Ao partir do pressuposto de que a narrativa da conquista de Josué foi construída para servir de modelo para a reconquista do território por parte dos sobreviventes do exílio na época persa, a figura de Josué deve ser lida também como um modelo para os chefes que guiaram os sobreviventes da Babilônia para Yehud. Será coincidência chamar-se o líder sacerdotal desta volta também Josué?

Liverani também trata das dificuldades enfrentadas por Neemias para reconstruir as muralhas de Jerusalém. Dizem os livros de Esdras e Neemias que uma coalização de líderes da região tentou de todos os modos impedir a reconstrução das muralhas, alegando que a história de Jerusalém era uma história de rebeldia e isso era prejudicial aos interesses persas na região.

 

7. Josué e a “guerra santa”

A narrativa das conquistas de Josué, na visão de Liverani, reúne três diferentes sagas – as conquistas do centro, sul e norte de Canaã – para passar a ideia de uma conquista total. Os descendentes dos exilados eram, e não podia ser diferente, apenas de Judá e de Benjamin, apenas duas das doze tribos. Ao passar a ideia de uma conquista ampliada e total do território, os redatores estão defendendo uma solução extremista na reconstrução do território de Yehud.
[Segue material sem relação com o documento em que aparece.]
(** * HTTP header storage: a model of [twisted.web.http_headers]

    The module stores HTTP headers as a dictionary from lower-cased byte
    names to lists of byte values ([Headers]), and wraps it in a
    single-valued mapping view ([_DictHeaders]).

    The development has three layers:
    - [Py]: the part of the Python 3 runtime the module calls (byte and text
      strings, the two codecs, [dict], [sorted], comparison of lists and
      tuples, exceptions);
    - [_dashCapitalize], [Headers], [_DictHeaders]: the module itself, one
      definition per function or method, under the name it has in the
      source;
    - the properties of the module.

    A method that changes the header object takes the object and returns
    the changed one; a call that raises returns the exception instead. *)

From Stdlib Require Import List String Ascii NArith ZArith Bool Lia.
From Stdlib Require Import Permutation Sorted.
Import ListNotations.

Local Open Scope string_scope.
Local Open Scope list_scope.

(* ================================================================== *)
(** * The Python runtime *)
(* ================================================================== *)

Module Py.

(** ** Exceptions and results *)

(** The exception classes the module can raise or let through. *)
Inductive exn : Type :=
| TypeError
| KeyError
| IndexError
| AttributeError
| UnicodeEncodeError
| UnicodeDecodeError.

(** A call either returns a value or raises. *)
Inductive result (A : Type) : Type :=
| Ok (a : A)
| Raise (e : exn).

Arguments Ok {A} a.
Arguments Raise {A} e.

Definition bind {A B : Type} (r : result A) (k : A -> result B) : result B :=
  match r with
  | Ok a => k a
  | Raise e => Raise e
  end.

(** A loop that appends [f x] for every [x], stopping at the first raise. *)
Fixpoint mapM {A B : Type} (f : A -> result B) (l : list A) : result (list B) :=
  match l with
  | [] => Ok []
  | x :: r => bind (f x) (fun y => bind (mapM f r) (fun ys => Ok (y :: ys)))
  end.

(** ** Strings *)

(** [bytes] is a sequence of 8-bit characters; [str] (the module's
    [unicode]) is a sequence of code points. *)
Definition bytes : Type := string.
Definition unicode : Type := list N.

(** A header name or value: the module accepts both kinds everywhere.
    ([unicode], which the module imports from [twisted.python.compat], is
    the text type.) *)
Inductive pystr : Type :=
| Bytes (b : bytes)
| Text (u : unicode).

(** The objects a caller can pass where the module expects a list of
    values or a default.  The elements of a list or tuple are strings, as
    the docstrings type them. *)
Inductive object : Type :=
| PyNone
| PyStr (s : pystr)
| PyInt (z : Z)
| PyTuple (l : list pystr)
| PyList (l : list pystr).

(** [isinstance(o, list)] and [type(o) is list] (no subclass of [list] is
    modelled, so the two agree). *)
Definition is_list (o : object) : bool :=
  match o with
  | PyList _ => true
  | _ => false
  end.

(** ** Case conversion of bytes: ASCII letters only *)

Definition is_ascii_upper (a : ascii) : bool :=
  ((65 <=? N_of_ascii a) && (N_of_ascii a <=? 90))%N.

Definition is_ascii_lower (a : ascii) : bool :=
  ((97 <=? N_of_ascii a) && (N_of_ascii a <=? 122))%N.

Definition ascii_lower (a : ascii) : ascii :=
  if is_ascii_upper a then ascii_of_N (N_of_ascii a + 32) else a.

Definition ascii_upper (a : ascii) : ascii :=
  if is_ascii_lower a then ascii_of_N (N_of_ascii a - 32) else a.

Fixpoint bytes_map (f : ascii -> ascii) (s : bytes) : bytes :=
  match s with
  | EmptyString => EmptyString
  | String c r => String (f c) (bytes_map f r)
  end.

(** [b.lower()] and [b.upper()]. *)
Definition bytes_lower (s : bytes) : bytes := bytes_map ascii_lower s.
Definition bytes_upper (s : bytes) : bytes := bytes_map ascii_upper s.

(** [b.capitalize()]: first byte upper-cased, the others lower-cased. *)
Definition bytes_capitalize (s : bytes) : bytes :=
  match s with
  | EmptyString => EmptyString
  | String c r => String (ascii_upper c) (bytes_lower r)
  end.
O maior testemunho disso é a ideia do hérem, “anátema”, ou guerra santa de extermínio, defendida pelos redatores deuteronomistas. Exterminada a população, suas cidades, casas e campos, já prontos, ficam à disposição dos recém-chegados. Liverani vê nisso o reflexo da realidade assíria de deportações cruzadas, aqui utilizada, como modelo utópico na relação do povo “eleito” com os povos “estranhos”. Modelo nunca realizado por Israel nem em suas origens nem em seu regresso do exílio. Que, como já se viu, não era o único modelo existente. Assim, mais uma vez, o texto nos fornece muito mais informações sobre a ideologia de quem o formulou, do que sobre acontecimentos históricos.

 

8. Paisagem e etiologia

“Além de ocupada por povos-fantasma, destinados à eliminação física para dar lugar aos recém-chegados, a Palestina estava também constelada de cidades em ruína que se prestavam a narrativas ‘etiológicas’ que explicassem esse estado ruinoso, mediante a ação de antigos heróis” (p. 350). Há muitas ocorrências de etiologia: “e (tal está assim) até o dia de hoje” – Js 4,9;5,9;6,25;7,26;8,28-29;9,27;10,27 etc.

Há uma chave litúrgica na apresentação de alguns fatos, como a tomada de Jericó (Js 6), a travessia do Jordão (Js 3-5). Além do que, cidades de Jericó e Ai não podem ter sido conquistadas nesta época, pois Jericó foi destruída no século XIV a.C. e não há indícios de destruição nos séculos XIII-XII a.C., nem de reocupação; Ai (= ruína) também já fora destruída muito tempo antes, no III milênio.

E há compromisso e convivência, pois nem todos os grupos “estranhos” foram eliminados. Há grupos que exigem histórias arquetípicas de assimilação, sendo típico o caso dos gabaonitas (Js 9), podendo ser a citação de um grupo submisso à corveia para o santuário de Jerusalém na época pós-exílica.